▶ Problem statement: Below are records. Count every line containing the word "Type" and give the number alone.

Stored items:
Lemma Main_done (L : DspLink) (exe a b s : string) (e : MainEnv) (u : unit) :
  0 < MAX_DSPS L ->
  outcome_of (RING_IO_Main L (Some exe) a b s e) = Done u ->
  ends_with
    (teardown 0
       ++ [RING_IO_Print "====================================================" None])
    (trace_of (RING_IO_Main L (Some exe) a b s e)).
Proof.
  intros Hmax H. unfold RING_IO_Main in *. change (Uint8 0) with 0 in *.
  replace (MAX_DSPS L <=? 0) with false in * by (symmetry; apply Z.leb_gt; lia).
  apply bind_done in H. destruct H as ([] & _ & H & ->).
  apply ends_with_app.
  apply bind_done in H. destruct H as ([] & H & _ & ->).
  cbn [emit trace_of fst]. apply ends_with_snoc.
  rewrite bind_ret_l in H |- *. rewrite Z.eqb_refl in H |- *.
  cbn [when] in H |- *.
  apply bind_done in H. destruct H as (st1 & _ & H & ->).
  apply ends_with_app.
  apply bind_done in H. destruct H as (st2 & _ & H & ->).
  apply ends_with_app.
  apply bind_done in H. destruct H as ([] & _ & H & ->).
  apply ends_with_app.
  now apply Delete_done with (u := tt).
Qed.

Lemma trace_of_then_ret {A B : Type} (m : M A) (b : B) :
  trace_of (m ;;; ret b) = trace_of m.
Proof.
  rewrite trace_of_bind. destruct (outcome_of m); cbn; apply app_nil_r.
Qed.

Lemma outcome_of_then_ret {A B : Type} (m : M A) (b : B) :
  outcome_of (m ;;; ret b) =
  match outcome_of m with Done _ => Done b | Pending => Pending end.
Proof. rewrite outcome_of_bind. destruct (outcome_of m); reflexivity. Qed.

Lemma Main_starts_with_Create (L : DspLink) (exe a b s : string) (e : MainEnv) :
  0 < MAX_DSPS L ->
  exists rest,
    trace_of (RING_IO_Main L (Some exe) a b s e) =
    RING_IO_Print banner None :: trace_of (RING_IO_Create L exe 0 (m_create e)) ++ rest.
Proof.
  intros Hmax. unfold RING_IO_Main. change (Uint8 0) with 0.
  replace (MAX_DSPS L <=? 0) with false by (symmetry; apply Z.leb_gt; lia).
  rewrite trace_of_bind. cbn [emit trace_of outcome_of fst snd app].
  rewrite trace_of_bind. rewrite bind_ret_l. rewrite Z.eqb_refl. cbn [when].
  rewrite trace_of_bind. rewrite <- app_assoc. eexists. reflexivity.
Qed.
==
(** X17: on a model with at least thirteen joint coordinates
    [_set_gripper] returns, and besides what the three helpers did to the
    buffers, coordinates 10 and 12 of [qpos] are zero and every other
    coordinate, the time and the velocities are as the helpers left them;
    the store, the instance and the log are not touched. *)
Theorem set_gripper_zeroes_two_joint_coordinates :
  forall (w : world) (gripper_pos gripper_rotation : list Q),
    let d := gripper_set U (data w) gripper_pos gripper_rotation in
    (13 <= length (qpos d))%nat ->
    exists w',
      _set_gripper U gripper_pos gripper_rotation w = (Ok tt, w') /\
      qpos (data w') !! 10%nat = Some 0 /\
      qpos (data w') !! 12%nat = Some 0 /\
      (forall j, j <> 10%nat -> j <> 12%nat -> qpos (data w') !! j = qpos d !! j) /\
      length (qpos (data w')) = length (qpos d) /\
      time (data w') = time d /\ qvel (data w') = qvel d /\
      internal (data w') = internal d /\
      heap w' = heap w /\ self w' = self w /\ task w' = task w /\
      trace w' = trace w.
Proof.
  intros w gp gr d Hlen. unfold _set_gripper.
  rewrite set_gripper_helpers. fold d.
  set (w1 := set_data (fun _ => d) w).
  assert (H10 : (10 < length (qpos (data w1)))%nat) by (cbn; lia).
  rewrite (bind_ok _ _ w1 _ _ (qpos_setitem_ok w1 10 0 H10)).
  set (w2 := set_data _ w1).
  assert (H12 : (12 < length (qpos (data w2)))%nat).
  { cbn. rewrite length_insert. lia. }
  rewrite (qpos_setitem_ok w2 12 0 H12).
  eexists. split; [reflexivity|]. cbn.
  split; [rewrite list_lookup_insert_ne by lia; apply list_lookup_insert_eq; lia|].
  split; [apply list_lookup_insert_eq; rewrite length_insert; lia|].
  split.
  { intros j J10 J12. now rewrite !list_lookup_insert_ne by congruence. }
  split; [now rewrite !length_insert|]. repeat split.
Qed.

▶ Response for this exercise: 2